| Action item |
Work through the data line by line, gathering every line that has the word "Hnot".

===== Data for the task =====

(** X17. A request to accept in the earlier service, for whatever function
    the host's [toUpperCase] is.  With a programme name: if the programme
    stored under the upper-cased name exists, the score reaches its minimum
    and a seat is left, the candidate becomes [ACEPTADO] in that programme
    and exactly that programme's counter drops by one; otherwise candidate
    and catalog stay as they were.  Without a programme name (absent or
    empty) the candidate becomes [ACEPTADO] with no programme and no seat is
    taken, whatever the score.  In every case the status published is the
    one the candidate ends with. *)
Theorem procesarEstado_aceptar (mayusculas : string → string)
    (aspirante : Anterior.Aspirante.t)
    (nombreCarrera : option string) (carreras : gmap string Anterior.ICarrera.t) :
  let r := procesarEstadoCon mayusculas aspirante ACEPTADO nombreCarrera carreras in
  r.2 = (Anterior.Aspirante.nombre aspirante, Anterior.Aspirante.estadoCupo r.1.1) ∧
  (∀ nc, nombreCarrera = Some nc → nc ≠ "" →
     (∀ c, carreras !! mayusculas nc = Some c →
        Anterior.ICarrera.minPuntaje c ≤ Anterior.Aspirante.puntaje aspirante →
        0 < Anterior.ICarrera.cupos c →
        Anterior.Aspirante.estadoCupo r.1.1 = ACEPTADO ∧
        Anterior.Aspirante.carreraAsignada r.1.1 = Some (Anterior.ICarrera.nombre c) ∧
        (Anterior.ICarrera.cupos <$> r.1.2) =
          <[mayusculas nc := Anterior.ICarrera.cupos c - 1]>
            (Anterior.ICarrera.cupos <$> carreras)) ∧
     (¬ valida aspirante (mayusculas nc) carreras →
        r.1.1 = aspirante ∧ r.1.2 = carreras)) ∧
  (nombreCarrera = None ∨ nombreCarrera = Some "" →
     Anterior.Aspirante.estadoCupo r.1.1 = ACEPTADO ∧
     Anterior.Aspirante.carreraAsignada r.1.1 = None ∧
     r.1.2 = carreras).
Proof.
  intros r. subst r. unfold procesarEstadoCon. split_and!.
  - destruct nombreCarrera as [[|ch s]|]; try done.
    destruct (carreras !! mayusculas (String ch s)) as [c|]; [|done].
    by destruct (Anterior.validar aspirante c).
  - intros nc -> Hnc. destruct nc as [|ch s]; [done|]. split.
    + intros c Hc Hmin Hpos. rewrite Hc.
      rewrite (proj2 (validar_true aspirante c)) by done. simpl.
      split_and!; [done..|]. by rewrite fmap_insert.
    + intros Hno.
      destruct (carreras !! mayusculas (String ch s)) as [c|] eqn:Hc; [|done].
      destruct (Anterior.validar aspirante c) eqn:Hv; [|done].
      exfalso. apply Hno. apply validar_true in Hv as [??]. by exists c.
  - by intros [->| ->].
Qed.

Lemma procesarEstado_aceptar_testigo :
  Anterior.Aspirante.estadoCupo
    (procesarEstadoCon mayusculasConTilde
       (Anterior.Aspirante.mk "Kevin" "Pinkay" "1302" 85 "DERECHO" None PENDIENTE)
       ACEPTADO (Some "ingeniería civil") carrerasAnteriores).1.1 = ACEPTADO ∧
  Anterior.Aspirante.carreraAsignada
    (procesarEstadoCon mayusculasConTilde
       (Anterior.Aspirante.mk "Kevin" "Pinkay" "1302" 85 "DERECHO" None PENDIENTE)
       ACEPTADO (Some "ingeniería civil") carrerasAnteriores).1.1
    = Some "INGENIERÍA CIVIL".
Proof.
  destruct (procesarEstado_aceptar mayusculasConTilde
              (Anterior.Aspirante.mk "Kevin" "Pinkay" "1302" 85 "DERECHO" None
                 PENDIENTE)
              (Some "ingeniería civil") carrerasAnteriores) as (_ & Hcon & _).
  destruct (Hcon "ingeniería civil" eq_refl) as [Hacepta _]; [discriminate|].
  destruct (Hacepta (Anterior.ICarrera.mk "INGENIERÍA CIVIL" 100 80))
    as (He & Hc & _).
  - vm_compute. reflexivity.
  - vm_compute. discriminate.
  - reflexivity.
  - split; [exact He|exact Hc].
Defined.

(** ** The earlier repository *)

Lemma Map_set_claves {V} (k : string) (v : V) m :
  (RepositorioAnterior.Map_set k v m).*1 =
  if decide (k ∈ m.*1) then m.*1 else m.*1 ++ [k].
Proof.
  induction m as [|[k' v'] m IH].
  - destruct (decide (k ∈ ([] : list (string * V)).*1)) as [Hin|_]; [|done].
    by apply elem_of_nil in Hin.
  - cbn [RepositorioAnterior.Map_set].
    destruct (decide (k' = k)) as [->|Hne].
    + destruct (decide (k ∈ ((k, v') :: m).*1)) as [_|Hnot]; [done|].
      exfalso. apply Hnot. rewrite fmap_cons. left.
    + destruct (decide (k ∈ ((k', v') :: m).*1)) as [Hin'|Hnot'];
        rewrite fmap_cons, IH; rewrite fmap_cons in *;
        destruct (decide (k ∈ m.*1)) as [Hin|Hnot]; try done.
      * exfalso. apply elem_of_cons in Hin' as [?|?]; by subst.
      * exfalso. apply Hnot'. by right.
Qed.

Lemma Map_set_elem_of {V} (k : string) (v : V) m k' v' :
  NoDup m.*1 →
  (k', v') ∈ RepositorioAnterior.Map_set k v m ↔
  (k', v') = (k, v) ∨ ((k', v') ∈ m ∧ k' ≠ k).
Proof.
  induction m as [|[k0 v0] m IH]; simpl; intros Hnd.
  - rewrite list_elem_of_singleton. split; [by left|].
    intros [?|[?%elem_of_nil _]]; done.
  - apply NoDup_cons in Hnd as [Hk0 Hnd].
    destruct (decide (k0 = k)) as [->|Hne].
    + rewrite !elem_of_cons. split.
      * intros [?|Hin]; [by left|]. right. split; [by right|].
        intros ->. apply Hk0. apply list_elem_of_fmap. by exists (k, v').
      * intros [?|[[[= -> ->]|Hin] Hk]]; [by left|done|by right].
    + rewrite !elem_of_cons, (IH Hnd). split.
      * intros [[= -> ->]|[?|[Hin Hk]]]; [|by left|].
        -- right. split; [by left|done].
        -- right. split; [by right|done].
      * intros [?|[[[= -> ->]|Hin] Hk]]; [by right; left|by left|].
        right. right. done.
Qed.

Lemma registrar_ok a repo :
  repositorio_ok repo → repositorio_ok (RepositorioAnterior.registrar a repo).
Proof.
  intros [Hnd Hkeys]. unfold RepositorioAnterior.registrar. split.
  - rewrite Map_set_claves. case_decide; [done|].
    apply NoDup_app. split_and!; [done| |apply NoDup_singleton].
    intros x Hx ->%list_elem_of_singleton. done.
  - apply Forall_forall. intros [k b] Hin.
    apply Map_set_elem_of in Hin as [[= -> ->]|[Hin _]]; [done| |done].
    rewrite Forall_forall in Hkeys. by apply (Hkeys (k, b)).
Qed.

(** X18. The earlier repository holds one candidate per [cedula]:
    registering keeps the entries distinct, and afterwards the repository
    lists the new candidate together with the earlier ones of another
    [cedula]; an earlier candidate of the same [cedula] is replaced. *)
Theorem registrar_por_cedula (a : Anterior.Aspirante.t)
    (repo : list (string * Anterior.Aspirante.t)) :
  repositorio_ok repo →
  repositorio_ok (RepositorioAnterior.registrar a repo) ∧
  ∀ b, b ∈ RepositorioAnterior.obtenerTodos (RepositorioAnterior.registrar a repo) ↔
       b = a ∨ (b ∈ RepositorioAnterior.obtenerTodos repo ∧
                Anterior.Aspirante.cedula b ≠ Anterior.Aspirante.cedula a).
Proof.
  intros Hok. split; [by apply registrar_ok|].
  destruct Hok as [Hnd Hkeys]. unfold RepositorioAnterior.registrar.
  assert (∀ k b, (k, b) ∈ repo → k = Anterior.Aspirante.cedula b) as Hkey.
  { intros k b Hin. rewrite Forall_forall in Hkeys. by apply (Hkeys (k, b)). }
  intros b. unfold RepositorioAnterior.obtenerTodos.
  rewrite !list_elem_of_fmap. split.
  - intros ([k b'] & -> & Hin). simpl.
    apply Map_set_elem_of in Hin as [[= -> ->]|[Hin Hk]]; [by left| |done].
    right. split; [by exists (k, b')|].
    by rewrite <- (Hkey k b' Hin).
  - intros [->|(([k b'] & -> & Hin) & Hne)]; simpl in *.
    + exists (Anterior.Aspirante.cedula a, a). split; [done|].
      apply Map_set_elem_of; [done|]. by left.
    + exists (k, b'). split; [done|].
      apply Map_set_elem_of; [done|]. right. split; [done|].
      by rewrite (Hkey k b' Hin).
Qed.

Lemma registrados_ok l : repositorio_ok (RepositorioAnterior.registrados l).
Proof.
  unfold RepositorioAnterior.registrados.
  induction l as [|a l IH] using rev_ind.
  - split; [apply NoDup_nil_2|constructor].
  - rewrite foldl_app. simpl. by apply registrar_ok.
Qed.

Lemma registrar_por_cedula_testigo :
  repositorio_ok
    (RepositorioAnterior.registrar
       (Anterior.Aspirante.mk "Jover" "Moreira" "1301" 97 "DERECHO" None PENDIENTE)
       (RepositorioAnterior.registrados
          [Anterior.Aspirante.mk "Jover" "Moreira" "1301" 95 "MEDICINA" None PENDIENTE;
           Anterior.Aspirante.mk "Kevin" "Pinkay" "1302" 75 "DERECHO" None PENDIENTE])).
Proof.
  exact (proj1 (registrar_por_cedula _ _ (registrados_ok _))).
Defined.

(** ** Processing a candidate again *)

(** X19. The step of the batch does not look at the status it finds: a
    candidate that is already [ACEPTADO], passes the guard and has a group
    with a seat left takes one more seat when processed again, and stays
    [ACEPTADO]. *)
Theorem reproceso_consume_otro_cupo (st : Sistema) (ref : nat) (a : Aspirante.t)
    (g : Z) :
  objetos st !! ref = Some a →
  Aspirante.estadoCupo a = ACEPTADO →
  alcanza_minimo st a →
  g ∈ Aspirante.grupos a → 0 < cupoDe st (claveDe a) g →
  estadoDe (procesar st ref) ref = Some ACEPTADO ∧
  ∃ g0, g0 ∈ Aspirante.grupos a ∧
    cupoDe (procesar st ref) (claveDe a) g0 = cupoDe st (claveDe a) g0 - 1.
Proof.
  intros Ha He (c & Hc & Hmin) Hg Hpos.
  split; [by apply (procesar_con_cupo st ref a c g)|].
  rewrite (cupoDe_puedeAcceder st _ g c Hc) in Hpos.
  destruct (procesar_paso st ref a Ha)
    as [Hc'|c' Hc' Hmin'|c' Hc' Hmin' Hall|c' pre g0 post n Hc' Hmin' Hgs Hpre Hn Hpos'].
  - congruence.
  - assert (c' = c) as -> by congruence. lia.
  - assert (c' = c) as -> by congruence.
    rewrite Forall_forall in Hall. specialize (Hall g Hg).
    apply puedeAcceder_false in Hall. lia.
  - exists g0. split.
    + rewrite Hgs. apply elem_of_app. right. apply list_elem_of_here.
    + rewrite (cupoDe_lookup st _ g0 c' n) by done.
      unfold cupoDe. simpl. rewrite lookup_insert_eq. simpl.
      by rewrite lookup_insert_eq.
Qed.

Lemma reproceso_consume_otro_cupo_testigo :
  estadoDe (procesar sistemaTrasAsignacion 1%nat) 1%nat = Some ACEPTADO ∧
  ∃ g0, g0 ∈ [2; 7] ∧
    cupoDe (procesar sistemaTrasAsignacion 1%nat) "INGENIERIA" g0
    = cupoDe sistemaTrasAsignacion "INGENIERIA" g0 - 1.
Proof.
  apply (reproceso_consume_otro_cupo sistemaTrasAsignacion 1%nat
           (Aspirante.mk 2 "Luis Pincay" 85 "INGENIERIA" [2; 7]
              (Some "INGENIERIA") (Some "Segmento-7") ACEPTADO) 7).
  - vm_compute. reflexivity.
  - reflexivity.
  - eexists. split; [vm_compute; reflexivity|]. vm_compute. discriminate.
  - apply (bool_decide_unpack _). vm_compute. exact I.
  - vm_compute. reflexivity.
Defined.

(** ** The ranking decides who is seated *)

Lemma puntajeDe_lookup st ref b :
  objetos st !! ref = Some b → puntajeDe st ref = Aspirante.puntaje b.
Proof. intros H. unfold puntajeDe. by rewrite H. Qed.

=====
===== Data for the task =====

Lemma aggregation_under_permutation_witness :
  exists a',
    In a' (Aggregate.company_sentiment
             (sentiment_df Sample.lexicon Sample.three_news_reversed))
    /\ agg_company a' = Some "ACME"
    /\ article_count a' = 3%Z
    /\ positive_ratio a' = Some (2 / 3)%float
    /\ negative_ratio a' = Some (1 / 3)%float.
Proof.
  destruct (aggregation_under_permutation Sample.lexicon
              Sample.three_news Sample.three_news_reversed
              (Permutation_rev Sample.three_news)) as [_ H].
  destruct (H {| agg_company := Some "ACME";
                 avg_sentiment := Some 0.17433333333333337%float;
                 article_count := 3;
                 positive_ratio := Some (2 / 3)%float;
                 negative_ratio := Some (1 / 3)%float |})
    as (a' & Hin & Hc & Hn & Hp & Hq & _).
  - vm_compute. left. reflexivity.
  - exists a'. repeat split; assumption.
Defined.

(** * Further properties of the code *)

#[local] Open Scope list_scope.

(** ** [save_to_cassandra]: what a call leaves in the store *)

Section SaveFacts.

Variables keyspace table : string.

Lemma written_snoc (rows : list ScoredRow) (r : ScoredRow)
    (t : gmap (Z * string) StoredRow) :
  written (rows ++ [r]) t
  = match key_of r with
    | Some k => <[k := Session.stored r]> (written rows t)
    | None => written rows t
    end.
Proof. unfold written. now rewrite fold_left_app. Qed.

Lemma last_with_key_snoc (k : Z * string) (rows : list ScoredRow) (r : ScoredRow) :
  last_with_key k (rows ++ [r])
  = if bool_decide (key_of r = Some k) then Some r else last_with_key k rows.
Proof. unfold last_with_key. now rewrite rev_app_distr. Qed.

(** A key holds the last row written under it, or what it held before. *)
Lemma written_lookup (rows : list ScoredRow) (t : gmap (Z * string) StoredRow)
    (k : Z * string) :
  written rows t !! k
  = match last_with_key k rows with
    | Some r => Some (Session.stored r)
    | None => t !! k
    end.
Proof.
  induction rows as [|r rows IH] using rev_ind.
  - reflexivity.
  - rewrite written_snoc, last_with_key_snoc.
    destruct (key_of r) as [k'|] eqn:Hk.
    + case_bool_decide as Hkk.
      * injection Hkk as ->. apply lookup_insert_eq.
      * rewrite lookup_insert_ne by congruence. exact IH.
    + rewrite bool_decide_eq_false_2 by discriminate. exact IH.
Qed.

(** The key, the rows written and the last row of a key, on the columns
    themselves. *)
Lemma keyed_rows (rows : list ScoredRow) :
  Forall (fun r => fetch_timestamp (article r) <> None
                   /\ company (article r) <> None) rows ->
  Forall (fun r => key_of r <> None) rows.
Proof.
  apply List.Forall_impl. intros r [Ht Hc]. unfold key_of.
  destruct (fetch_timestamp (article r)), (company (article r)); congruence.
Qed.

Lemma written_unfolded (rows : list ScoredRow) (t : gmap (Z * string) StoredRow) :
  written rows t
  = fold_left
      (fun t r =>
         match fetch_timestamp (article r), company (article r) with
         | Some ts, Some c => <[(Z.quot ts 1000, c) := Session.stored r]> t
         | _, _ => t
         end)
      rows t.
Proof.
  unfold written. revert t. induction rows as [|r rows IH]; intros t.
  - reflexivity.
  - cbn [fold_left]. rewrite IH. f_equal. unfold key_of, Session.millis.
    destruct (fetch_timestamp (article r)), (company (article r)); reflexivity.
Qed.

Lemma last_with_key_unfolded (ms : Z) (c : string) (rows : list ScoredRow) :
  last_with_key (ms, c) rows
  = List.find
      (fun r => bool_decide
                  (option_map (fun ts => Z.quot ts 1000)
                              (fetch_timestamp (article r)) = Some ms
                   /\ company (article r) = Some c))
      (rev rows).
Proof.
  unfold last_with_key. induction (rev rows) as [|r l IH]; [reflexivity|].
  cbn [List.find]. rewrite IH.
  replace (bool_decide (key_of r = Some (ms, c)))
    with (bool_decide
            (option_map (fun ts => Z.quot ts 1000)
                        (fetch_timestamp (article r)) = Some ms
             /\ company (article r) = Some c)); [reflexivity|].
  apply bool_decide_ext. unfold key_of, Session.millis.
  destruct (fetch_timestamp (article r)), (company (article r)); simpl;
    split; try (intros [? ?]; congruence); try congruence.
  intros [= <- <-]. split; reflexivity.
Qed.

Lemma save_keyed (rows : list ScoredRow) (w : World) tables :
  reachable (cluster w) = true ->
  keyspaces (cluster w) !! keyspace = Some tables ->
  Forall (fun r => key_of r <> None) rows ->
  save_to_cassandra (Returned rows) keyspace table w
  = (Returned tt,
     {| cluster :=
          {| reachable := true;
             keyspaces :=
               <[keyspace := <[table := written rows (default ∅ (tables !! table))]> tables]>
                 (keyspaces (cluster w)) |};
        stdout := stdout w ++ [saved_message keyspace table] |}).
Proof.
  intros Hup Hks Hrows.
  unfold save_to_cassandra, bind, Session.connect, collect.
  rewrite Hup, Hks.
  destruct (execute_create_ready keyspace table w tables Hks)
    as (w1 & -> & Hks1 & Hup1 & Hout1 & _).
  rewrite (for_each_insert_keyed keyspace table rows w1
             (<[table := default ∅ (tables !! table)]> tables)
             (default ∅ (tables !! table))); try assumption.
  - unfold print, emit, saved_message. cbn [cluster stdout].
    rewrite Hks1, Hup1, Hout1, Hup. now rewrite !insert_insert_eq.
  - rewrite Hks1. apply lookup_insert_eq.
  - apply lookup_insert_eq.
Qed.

=====
===== Data for the task =====

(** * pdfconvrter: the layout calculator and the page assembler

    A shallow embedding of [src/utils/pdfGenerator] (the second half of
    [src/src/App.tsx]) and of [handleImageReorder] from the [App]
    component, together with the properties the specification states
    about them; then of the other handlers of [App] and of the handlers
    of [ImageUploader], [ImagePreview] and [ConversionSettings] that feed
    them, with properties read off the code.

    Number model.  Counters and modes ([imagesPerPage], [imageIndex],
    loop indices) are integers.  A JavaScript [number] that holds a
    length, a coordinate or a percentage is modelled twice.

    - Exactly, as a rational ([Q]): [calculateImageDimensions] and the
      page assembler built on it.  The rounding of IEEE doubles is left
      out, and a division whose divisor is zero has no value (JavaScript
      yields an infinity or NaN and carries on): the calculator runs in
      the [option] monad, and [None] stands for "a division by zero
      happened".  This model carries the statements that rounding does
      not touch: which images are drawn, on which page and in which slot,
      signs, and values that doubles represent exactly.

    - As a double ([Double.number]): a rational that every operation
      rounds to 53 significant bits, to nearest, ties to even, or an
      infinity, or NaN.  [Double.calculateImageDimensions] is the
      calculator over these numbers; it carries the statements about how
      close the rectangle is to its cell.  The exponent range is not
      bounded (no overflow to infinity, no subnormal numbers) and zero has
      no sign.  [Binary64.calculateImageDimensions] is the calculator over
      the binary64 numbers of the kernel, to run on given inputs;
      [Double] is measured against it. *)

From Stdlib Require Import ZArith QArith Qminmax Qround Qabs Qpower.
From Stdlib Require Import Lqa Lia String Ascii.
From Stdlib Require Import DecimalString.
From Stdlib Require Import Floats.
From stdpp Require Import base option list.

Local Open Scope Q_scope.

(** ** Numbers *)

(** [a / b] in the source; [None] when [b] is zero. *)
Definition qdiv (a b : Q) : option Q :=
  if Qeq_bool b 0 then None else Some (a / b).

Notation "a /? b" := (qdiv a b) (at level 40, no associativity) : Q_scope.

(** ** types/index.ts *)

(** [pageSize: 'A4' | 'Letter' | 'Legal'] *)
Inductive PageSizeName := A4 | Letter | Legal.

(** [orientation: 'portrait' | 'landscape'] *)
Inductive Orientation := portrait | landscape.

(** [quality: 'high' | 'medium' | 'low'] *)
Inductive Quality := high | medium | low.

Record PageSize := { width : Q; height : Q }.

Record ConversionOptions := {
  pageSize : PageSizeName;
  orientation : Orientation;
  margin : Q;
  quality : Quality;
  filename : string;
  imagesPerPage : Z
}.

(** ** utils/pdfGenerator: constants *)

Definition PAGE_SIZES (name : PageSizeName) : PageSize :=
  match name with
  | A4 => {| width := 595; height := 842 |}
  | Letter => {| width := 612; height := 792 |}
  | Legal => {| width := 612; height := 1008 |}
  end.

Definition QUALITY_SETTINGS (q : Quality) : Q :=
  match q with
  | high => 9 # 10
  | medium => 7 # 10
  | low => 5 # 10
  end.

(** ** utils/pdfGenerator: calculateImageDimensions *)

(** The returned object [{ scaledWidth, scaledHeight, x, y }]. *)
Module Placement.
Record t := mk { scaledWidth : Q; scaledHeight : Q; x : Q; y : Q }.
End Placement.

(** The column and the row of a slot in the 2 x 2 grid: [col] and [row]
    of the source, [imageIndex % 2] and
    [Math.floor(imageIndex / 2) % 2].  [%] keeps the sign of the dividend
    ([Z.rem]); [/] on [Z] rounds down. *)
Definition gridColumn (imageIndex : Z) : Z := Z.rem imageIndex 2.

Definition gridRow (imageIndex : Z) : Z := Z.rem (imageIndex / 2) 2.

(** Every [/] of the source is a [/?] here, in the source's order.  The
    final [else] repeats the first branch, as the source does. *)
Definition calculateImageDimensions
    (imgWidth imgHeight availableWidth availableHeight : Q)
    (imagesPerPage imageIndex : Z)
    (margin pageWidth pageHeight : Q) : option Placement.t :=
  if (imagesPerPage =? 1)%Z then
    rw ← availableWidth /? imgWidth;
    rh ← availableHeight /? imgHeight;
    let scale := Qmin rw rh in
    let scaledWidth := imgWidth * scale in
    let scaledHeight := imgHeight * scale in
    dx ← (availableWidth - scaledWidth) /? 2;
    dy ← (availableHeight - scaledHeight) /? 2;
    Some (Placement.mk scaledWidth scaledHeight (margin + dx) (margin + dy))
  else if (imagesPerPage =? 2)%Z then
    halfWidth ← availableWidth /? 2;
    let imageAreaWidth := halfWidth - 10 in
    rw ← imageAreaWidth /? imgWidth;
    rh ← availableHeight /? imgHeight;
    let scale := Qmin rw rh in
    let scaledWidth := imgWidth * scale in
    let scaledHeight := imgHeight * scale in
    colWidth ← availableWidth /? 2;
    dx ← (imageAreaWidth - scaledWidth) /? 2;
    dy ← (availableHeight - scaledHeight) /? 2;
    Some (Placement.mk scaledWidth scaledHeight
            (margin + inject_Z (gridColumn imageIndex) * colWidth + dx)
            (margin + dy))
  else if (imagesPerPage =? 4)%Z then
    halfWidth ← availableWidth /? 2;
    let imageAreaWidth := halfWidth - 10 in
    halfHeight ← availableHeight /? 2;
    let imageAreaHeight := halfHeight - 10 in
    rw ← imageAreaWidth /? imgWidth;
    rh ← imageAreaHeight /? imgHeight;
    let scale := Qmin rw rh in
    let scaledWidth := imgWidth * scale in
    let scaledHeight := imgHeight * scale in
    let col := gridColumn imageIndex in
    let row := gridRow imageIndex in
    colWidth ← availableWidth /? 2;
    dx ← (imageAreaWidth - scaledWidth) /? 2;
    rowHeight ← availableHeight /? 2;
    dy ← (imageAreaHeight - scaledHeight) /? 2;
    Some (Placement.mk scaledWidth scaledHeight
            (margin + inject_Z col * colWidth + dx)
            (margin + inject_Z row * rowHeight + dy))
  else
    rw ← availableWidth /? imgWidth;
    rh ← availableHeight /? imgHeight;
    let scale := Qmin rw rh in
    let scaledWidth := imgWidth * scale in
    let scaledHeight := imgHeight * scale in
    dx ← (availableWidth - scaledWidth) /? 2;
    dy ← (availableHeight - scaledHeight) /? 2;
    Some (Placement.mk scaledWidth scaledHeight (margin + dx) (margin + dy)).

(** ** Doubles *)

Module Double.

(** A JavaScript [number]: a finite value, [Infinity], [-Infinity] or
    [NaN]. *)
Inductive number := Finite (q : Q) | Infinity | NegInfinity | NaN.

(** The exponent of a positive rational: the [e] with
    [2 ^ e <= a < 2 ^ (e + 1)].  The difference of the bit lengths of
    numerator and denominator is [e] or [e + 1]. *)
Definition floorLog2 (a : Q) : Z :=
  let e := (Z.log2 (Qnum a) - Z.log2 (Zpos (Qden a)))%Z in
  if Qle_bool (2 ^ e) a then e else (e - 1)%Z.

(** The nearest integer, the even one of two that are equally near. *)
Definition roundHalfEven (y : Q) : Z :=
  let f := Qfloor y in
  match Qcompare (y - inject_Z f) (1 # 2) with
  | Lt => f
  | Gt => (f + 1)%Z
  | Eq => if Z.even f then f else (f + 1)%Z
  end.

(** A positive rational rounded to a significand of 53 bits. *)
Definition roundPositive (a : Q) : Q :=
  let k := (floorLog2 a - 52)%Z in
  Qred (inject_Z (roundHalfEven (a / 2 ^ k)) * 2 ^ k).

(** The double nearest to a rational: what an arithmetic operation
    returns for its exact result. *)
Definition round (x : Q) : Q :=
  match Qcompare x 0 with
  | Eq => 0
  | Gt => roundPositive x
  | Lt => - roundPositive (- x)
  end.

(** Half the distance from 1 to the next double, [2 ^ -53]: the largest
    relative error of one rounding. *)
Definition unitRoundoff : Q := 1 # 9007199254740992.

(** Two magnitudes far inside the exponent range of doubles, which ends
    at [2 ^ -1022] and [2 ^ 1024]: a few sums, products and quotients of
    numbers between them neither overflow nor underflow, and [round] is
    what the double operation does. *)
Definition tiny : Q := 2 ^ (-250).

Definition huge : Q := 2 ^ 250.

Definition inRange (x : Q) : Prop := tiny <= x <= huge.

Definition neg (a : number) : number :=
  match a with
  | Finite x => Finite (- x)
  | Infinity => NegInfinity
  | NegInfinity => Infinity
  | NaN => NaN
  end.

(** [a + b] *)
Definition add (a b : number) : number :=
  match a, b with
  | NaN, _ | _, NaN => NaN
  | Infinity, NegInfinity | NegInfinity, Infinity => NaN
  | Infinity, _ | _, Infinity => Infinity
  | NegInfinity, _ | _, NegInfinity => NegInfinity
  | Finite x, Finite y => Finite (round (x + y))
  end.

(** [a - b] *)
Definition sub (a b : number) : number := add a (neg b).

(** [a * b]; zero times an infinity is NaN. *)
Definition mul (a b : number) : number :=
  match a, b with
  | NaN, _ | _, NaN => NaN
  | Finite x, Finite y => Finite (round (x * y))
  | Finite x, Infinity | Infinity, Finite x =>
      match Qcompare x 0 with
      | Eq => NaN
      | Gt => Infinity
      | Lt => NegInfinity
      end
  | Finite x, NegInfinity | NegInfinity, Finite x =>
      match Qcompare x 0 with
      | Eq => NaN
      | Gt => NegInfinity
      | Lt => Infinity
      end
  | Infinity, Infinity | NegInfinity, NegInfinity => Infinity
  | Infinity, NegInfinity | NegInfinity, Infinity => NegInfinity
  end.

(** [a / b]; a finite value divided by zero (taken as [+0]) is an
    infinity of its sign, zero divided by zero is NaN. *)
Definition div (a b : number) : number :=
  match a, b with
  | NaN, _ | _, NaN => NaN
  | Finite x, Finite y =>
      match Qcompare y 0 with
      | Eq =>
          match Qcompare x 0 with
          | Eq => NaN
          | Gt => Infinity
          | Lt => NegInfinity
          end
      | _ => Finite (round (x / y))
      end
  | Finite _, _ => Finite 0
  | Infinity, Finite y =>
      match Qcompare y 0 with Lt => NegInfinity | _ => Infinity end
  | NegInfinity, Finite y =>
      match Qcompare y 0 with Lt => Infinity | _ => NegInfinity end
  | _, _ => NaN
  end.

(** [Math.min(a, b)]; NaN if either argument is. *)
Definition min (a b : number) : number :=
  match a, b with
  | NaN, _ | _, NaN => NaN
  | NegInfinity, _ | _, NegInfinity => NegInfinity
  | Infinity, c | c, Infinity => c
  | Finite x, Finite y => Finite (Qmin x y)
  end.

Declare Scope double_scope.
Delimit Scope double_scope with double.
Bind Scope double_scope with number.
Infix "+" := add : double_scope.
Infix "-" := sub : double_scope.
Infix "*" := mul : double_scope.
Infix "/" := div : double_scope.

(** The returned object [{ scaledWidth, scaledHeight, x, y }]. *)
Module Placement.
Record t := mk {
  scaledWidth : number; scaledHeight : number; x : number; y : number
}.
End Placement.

=====

| Answer to this task |
    + destruct (decide (k ∈ ((k, v') :: m).*1)) as [_|Hnot]; [done|].
      exfalso. apply Hnot. rewrite fmap_cons. left.
    + destruct (decide (k ∈ ((k', v') :: m).*1)) as [Hin'|Hnot'];
        destruct (decide (k ∈ m.*1)) as [Hin|Hnot]; try done.
      * exfalso. apply Hnot'. by right.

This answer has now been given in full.